RECORDS PROVIDED
Example parse_v4 : ParseAddr "192.168.1.1" = Ok (Addr4 3232235777).
Proof. vm_compute. reflexivity. Qed.
Example parse_v4_zero : is_ok (ParseAddr "192.168.01.1") = false.
Proof. vm_compute. reflexivity. Qed.
Example parse_v6 : ParseAddr "fc00::1:2" = Ok (Addr6 (0xfc00 * 2 ^ 112 + 65538) "").
Proof. vm_compute. reflexivity. Qed.
Example parse_v6_all : ParseAddr "1:2:3:4:5:6:7:8" = Ok (Addr6 (be_val [0;1;0;2;0;3;0;4;0;5;0;6;0;7;0;8]) "").
Proof. vm_compute. reflexivity. Qed.
Example parse_v6_mapped : ParseAddr "::ffff:10.0.0.1%eth0" = Ok (Addr6 (0xffff0a000001) "eth0").
Proof. vm_compute. reflexivity. Qed.
Example parse_prefix : ParsePrefix "10.0.0.0/8" = Ok (MkPrefix (Addr4 (10 * 2 ^ 24)) 8).
Proof. vm_compute. reflexivity. Qed.
Example prefix_contains :
  (let* p := ParsePrefix "10.0.0.0/8" in let* a := ParseAddr "10.2.3.4" in Ok (Contains p a)) = Ok true.
Proof. vm_compute. reflexivity. Qed.
Example print_v6 :
  Addr_String (Addr6 (be_val [0x20;1;0xd;0xb8;0;0;0;0;0;0;0;0xa;0;0;0;0]) "") = "2001:db8::a:0:0"
  /\ Addr_String (Addr6 1 "eth0") = "::1%eth0" /\ Addr_String (Addr6 0 "") = "::"
  /\ Addr_String (Addr6 0xffff0a000001 "") = "::ffff:10.0.0.1"
  /\ Prefix_String (MkPrefix (Addr6 (0xfc00 * 2 ^ 112) "") 7) = "fc00::/7"
  /\ Prefix_String (MkPrefix (Addr4 3232235520) 16) = "192.168.0.0/16".
Proof. split_and!; vm_compute; reflexivity. Qed.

WHAT TO WORK ON
Print all of the data exactly as it stands above.

EXERCISE SOLUTION
Example parse_v4 : ParseAddr "192.168.1.1" = Ok (Addr4 3232235777).
Proof. vm_compute. reflexivity. Qed.
Example parse_v4_zero : is_ok (ParseAddr "192.168.01.1") = false.
Proof. vm_compute. reflexivity. Qed.
Example parse_v6 : ParseAddr "fc00::1:2" = Ok (Addr6 (0xfc00 * 2 ^ 112 + 65538) "").
Proof. vm_compute. reflexivity. Qed.
Example parse_v6_all : ParseAddr "1:2:3:4:5:6:7:8" = Ok (Addr6 (be_val [0;1;0;2;0;3;0;4;0;5;0;6;0;7;0;8]) "").
Proof. vm_compute. reflexivity. Qed.
Example parse_v6_mapped : ParseAddr "::ffff:10.0.0.1%eth0" = Ok (Addr6 (0xffff0a000001) "eth0").
Proof. vm_compute. reflexivity. Qed.
Example parse_prefix : ParsePrefix "10.0.0.0/8" = Ok (MkPrefix (Addr4 (10 * 2 ^ 24)) 8).
Proof. vm_compute. reflexivity. Qed.
Example prefix_contains :
  (let* p := ParsePrefix "10.0.0.0/8" in let* a := ParseAddr "10.2.3.4" in Ok (Contains p a)) = Ok true.
Proof. vm_compute. reflexivity. Qed.
Example print_v6 :
  Addr_String (Addr6 (be_val [0x20;1;0xd;0xb8;0;0;0;0;0;0;0;0xa;0;0;0;0]) "") = "2001:db8::a:0:0"
  /\ Addr_String (Addr6 1 "eth0") = "::1%eth0" /\ Addr_String (Addr6 0 "") = "::"
  /\ Addr_String (Addr6 0xffff0a000001 "") = "::ffff:10.0.0.1"
  /\ Prefix_String (MkPrefix (Addr6 (0xfc00 * 2 ^ 112) "") 7) = "fc00::/7"
  /\ Prefix_String (MkPrefix (Addr4 3232235520) 16) = "192.168.0.0/16".
Proof. split_and!; vm_compute; reflexivity. Qed.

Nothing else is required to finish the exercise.